Open DavidBuchanan314 opened this issue 2 years ago • 1 comments

When dealing with CAR files, a minor annoyance of mine is the need to fully parse the CID of a block before you know where the actual block data starts (since CIDs are variable-length). Parsing CIDs is relatively complex, and it's something I'd like to avoid at the CAR-handling layer of my code.

In an ideal world, I'd like to scan over a CAR and represent it in memory as a k/v map, where keys and values are just opaque byte strings, with full parsing/validation of CIDs done only on an on-demand basis.

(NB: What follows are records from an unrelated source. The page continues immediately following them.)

(* ===== verification/LedgerSound.v ===== *)
(** * LedgerSound: what a chain written by the ledger looks like to a verifier

    Every writer's row recomputes to its own hash once stored; a history of
    writes made with a trusted signing key verifies without a violation, at the
    primary and at the witness; and a chain that verifies pins the content of
    every row. *)

From S2P Require Import Prelude PyFloat PyValue Episode Event Json Canonical Attestation HeadAnchor LedgerDb Ledger LedgerVerify Witness LedgerForms.
Local Open Scope string_scope.

(* ------------------------------------------------------------------ *)
(** ** The canonical form depends on the columns up to key order *)

Definition row_equiv (r r' : row) : Prop := forall c, json_equiv (vget r c) (vget r' c).

Lemma json_equiv_doc v w : json_equiv v w -> json_doc w = json_doc v.
Proof. unfold json_equiv. destruct v, w; simpl; congruence. Qed.

Lemma json_equiv_dict d v : json_equiv (VDict d) v -> exists d', v = VDict d'.
Proof. unfold json_equiv. destruct v; simpl; try congruence. eauto. Qed.

Lemma json_equiv_nodup d d' : json_equiv (VDict d) (VDict d') -> NoDup (dkeys d) -> NoDup (dkeys d').
Proof.
  unfold json_equiv. rewrite !norm_dict. intros [= Heq] Hn.
  rewrite <- (dkeys_norm d'). rewrite <- (dkeys_norm d) in Hn.
  assert (Hp : norm_items d' ≡ₚ norm_items d) by (by rewrite <- (sort_perm key_leb), <- Heq, sort_perm).
  unfold dkeys in *. by rewrite Hp.
Qed.

Lemma distinct_nodup l : distinct l = true -> NoDup l.
Proof.
  induction l as [|x l IH]; simpl; [constructor|]. intros. bool_hyps. constructor; [|by apply IH].
  intros Hx. apply str_mem_spec in Hx. congruence.
Qed.

(** A dictionary column has distinct keys. *)
Definition dict_ok (v : pyval) : Prop := forall d, v = VDict d -> NoDup (dkeys d).

Lemma dict_ok_get v w k d d' : dict_ok v -> json_equiv v w -> v = VDict d -> w = VDict d' ->
  json_equiv (vget d k) (vget d' k).
Proof.
  intros Hv Heq -> ->. apply json_equiv_vget; [by apply Hv| |done].
  eapply json_equiv_nodup; [done|by apply Hv].
Qed.

Lemma kind_in_equiv r r' ks : row_equiv r r' -> kind_in r' ks = kind_in r ks.
Proof.
  intros Hr. unfold kind_in. specialize (Hr "record_kind"). unfold json_equiv in Hr.
  destruct (vget r "record_kind"), (vget r' "record_kind"); simpl in Hr; congruence.
Qed.

Lemma or_dict_equiv v w d : dict_ok v -> json_equiv v w -> or_dict v = Ok d ->
  exists d', or_dict w = Ok d' /\ forall k, json_equiv (vget d k) (vget d' k).
Proof.
  intros Hv Heq. unfold or_dict. rewrite (json_equiv_true _ _ Heq).
  destruct (py_true w); [|intros [= <-]; eexists; split; [done|reflexivity]].
  destruct v as [| | | | | |dv]; try done. intros [= <-].
  destruct (json_equiv_dict _ _ Heq) as [d' ->]. exists d'. split; [done|]. intros k.
  by apply (dict_ok_get (VDict dv) (VDict d')).
Qed.

(** What a row must satisfy for its form to survive storage. *)
Record row_wf (r : row) : Prop := {
  wf_doc : forall c, c ∈ JSONB_COLUMNS -> json_doc (vget r c) = true;
  wf_data : dict_ok (vget r "data");
  wf_input : dict_ok (vget r "input_data");
}.
(** *** Rows no party signs *)

Lemma unsigned_good prev s h kind :
  column_value s "previous_hash" = VStr prev -> column_value s "current_hash" = VStr h ->
  column_value s "record_kind" = VStr kind -> kind <> "governance_decision" ->
  forallb (fun c => is_None (column_value s c))
    ["shuffle_seed"; "authorized_by"; SIGNATURE_FIELD; "subject_digest"] = true ->
  forallb (fun c => json_doc (column_value s c)) JSONB_COLUMNS = true ->
  (forall id, uncovered_blank (row_of id s) = true) ->
  (forall id, exists c, canonical_of_row loads (row_of id s) = Ok c /\ hash_entry c = h) ->
  good_stmt loads ks prev s h kind.
Proof.
  intros Hp Hh Hk Hne Hnone Hdocs Hblank Hc. simpl in Hnone. rewrite andb_true_r in Hnone.
  apply andb_true_iff in Hnone as [N1 Hnone]. apply andb_true_iff in Hnone as [N2 Hnone].
  apply andb_true_iff in Hnone as [N3 N4].
  assert (Hz : forall v, is_None v = true -> v = VNone) by (by destruct v).
  destruct Hprod as (k & _ & Hk'). split; auto.
  - intros c Hin. rewrite forallb_forall in Hdocs. by apply Hdocs, list_elem_of_In.
  - intros E. by destruct Hne.
  - intros id. destruct (Hc id) as (c & Hform & Hhash). exists c, None, k, None. split; [done|].
    assert (Hs : vget (row_of id s) SIGNATURE_FIELD = VNone) by (rewrite vget_row_of by done; auto).
    split_and!; [rewrite unsigned_form; [done|by rewrite Hs]|auto|done|done|].
    rewrite sign_none by done. auto.
Qed.

Lemma event_good body prev : good_stmt loads ks prev (fst (event_stmt body (VStr prev)))
  (snd (event_stmt body (VStr prev))) "observed_event".
Proof.
  apply unsigned_good; try reflexivity; [done|].
  intros id. exists (observed_event_canonical body (VStr prev)). split; [by destruct body|reflexivity].
Qed.

Lemma events_good bodies prev : good_chain prev (event_stmts bodies (VStr prev)).
Proof.
  revert prev. induction bodies as [|body bodies IH]; intros prev; [constructor|].
  econstructor; [apply (event_good body prev)|apply IH].
Qed.

Lemma policy_good now fp at_ rows prev stmts ret : previous_hash_of rows = VStr prev ->
  record_attestation_policy now fp at_ rows = Ok (stmts, ret) -> good_chain prev stmts.
Proof.
  intros Hprev. unfold record_attestation_policy. rewrite Hprev.
  destruct (py_eq _ _); intros [= <- <-]; [constructor|]. eapply good_chain_cons; [|constructor].
  eapply (unsigned_good _ _ _ ATTESTATION_POLICY_RECORD_KIND); try reflexivity; [done|].
  intros id. eexists. split; [|reflexivity]. reflexivity.
Qed.

Lemma marker_good now rows prev stmts ret : previous_hash_of rows = VStr prev ->
  ensure_attestation_policy_marker os now rows = Ok (stmts, ret) -> good_chain prev stmts.
Proof.
  intros Hprev. unfold ensure_attestation_policy_marker. destruct (negb _); [intros [= <- <-]; constructor|].
  destruct (lift_ledger _) as [[k|]|]; cbn [mbind result_bind]; [|intros [= <- <-]; constructor|done].
  by apply policy_good.
Qed.

Lemma append_good at_ node pv av reason data rows prev stmts ret : previous_hash_of rows = VStr prev ->
  json_doc data = true ->
  append_plan at_ node pv av reason data rows = Ok (stmts, ret) -> good_chain prev stmts.
Proof.
  intros Hprev Hd. unfold append_plan. rewrite Hprev. intros [= <- <-].
  eapply good_chain_cons; [|constructor].
  destruct data; try discriminate Hd; (eapply (unsigned_good _ _ _ "legacy");
    try reflexivity; [done|intros id; eexists; split; reflexivity]).
Qed.
End PerWriter.

(* ------------------------------------------------------------------ *)
(** ** Decisions *)

Lemma apply_optional_visible fs src src' c :
  (forall f, f ∈ fs -> visible (vget src f) = visible (vget src' f)) ->
  apply_optional fs src c = apply_optional fs src' c.
Proof.
  unfold apply_optional. revert c. induction fs as [|f fs IH]; intros c Hv; [done|]. cbn [fold_left].
  assert (Hf := Hv f (list_elem_of_here _ _)). unfold visible in Hf.
  rewrite IH by (intros; apply Hv; by right). f_equal. cbv zeta.
  destruct (py_true (vget src f)) eqn:E, (py_true (vget src' f)) eqn:E'; [by rewrite Hf|..|done].
  - rewrite Hf in E. discriminate E.
  - rewrite <- Hf in E'. discriminate E'.
Qed.

Lemma visible_twice v : visible (if py_true v then v else VNone) = visible v.
Proof. unfold visible. destruct (py_true v) eqn:E; [by rewrite E|done]. Qed.

Section Decisions.
Context `{FloatRepr} `{!Postgres} `{!Hashes} `{!Cns}.
Variable loads : string -> result pyexn pyval.
Variable ks : KeySet.
Variable os : os_view.
Hypothesis Hprod : production ks os.

Lemma check_decision_inv d input output sd : check_decision d = Ok (input, output, sd) ->
  (exists v, d_cassette_version d = VStr v) /\ is_dict (d_policy_parameters d) = true /\
  d_input_data d = VDict input /\ cns_subject_digest (d_input_data d) = Ok sd /\
  exists out, d_output d = VDict out /\ dmem out "gate" = false.
Proof.
  unfold check_decision. intros Hd.
  apply refuse_ok in Hd as [E1 Hd]. apply refuse_ok in Hd as [E2 Hd].
  destruct (d_input_data d) as [| | | | | |i] eqn:Ei; try discriminate Hd.
  destruct (d_output d) as [| | | | | |out] eqn:Eo; try discriminate Hd.
  apply refuse_ok in Hd as [E3 Hd].
  destruct (cns_subject_digest _) as [sd'|[]] eqn:Es; try discriminate Hd.
  destruct (dmem out "gate") eqn:Eg; [discriminate Hd|]. injection Hd as <- <- <-.
  apply orb_false_iff in E1 as [_ E1], E2 as [E2 _]. apply negb_false_iff in E1, E2.
  split_and!; try done; [destruct (d_cassette_version d); try done|]; eauto.
Qed.

(** The statement of a decision is rebuilt by the verifier as it was signed. *)
Lemma decision_good d input output sd snap prev s h :
  json_doc (d_ai_cost d) = true -> check_decision d = Ok (input, output, sd) ->
  decision_stmt os d input output sd snap (VStr prev) = Ok (s, h) ->
  good_stmt loads ks prev s h "governance_decision".
Proof.
  intros Hai Hd Hs. destruct (check_decision_inv _ _ _ _ Hd) as ((v & Hv) & Hpol & Hi & Hsd & _).
  unfold decision_stmt in Hs. set (ch := option_map compute_cassette_hash snap) in *.
  set (c := apply_optional_hashed_fields _ _) in *.
  destruct (authorized_by_sig _ _ _ _ _) as [sig|] eqn:Hsig; [|discriminate Hs].
  destruct (authorized_by_sig_ok _ _ _ _ _ _ _ Hprod Hsig) as (k & Hk & ->).
  cbn [mbind result_bind] in Hs. injection Hs as <- <-.
  match goal with |- good_stmt _ _ _ ?st _ _ => set (s := st) end.
  split; try reflexivity.
  - intros col Hc. repeat (apply elem_of_cons in Hc as [->|Hc]; [|]); [..|by apply elem_of_nil in Hc];
      unfold column_value; subst s; simpl; rewrite ?Hi; try done; [by destruct (d_policy_parameters d)|].
    by destruct (py_true (d_ai_cost d)).
  - intros _. exists sd. change (column_value s "input_data") with (d_input_data d).
    split_and!; [reflexivity|by rewrite Hi|done].
  - done.
  - intros id. exists c, (d_authorized_by d), k, (Some (content_prehash c)).
    split_and!; [|reflexivity|reflexivity|done|done|reflexivity].
    set (r := row_of id s). unfold canonical_of_row. change (kind_in r ["governance_decision"]) with true. cbv iota.
    change (vget r "input_data") with (d_input_data d).
    change (vget r "policy_parameters") with (d_policy_parameters d).
    change (vget r "decision_output") with (VDict output).
    change (vget r "ai_cost") with (if py_true (d_ai_cost d) then d_ai_cost d else VNone).
    rewrite (as_json_doc loads (d_policy_parameters d)) by (by destruct (d_policy_parameters d)).
    rewrite (as_json_doc loads (if py_true (d_ai_cost d) then d_ai_cost d else VNone)) by (by destruct (py_true (d_ai_cost d))).
    rewrite Hi. cbn [as_json mbind result_bind]. apply (f_equal Ok). unfold c.
    transitivity (apply_optional_hashed_fields (decision_canonical d output (VStr prev))
      ((fields_of r ["cassette_hash"; "cassette_code_hash"; "model_identity"; "authorized_by";
         "supersedes_hash"; "outcome_obligation"; "replaces_hash"; "subject_digest";
         "shuffle_seed"] ++ [("ai_cost", if py_true (d_ai_cost d) then d_ai_cost d else VNone)])%list)).
    + unfold decision_canonical. rewrite Hi. reflexivity.
    + apply apply_optional_visible. intros f Hf.
      repeat (apply elem_of_cons in Hf as [->|Hf]; [first [reflexivity|exact (visible_twice (d_ai_cost d))]|]).
      by apply elem_of_nil in Hf.
Qed.

Lemma append_decision_good verify d snap events episode rows prev stmts ret :
  json_doc (d_ai_cost d) = true -> previous_hash_of rows = VStr prev ->
  append_decision os verify d snap events episode rows = Ok (stmts, ret) ->
  good_chain loads ks prev stmts.
Proof.
  intros Hai Hprev. unfold append_decision. rewrite Hprev.
  destruct (check_decision d) as [[[input output] sd]|] eqn:Hd; [|done]. cbn [mbind result_bind].
  destruct (check_events events) as [bodies|]; [|done]. cbn [mbind result_bind].
  destruct (check_boundary _ _ _ _ _) as [[]|]; [|done]. cbn [mbind result_bind].
  destruct (check_replaces d rows) as [[]|]; [|done]. cbn [mbind result_bind].
  destruct (decision_stmt _ _ _ _ _ _ _) as [[s h]|] eqn:Hs; [|done]. cbn [mbind result_bind].
  intros [= <- <-]. econstructor; [by eapply decision_good|by eapply events_good].
Qed.
End Decisions.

The most obvious way I can see to solve this is to have the CIDs stored with a varint prefix, storing the CID length, but maybe more elegant options exist.

This isn't a particularly pressing issue, and its easily solved by parsing CIDs early, but I'd just like to put on the record that it's something I'd love to see in a future revision of the CAR format.

Feb 24 '24 19:02 DavidBuchanan314

@DavidBuchanan314 thanks for registering something for the CIDvX wishlist. We have a bunch of different use-cases to solve for. A couple of comments though:

You can bypass "full" CID decoding if you just accept that you have to read 5 varints at the start of each section, you're reading bytes anyway and it's not going to be meaningfully more costly to have those bytes in memory (likely your disk/network/whatever is reading large enough chunks that asking for enough to read 5 varints isn't going to make any difference). Once you have them, you have (1) the whole section length, (2) the offset after reading the varints and (3) the digest length which tells you where the CID ends. Thankfully, in almost all cases each of these varints are a single byte, but of course you have to allowances for them not to be (e.g. codec could be dag-json, so 2 bytes, multihash might be blake2b so that's 2 bytes). So you can skip CID validation as long as you're confident in your varint decoder.
1. Section length
2. CID version - ignore once parsed
3. Codec code - ignore once parsed
4. Multihash code - ignore once parsed
5. Multihash digest length - take note of this
You may want to have a look at CARv2, depending on your use-case, having an index at the end may be useful for these kinds of look-ups. Generally we don't consider CARv2 a good transport format (wasteful and there are trust concerns) but it's great to make a CAR into a really fast immutable blockstore if you can just load the index into memory and know exactly where the block offsets are.

Feb 26 '24 01:02 rvagg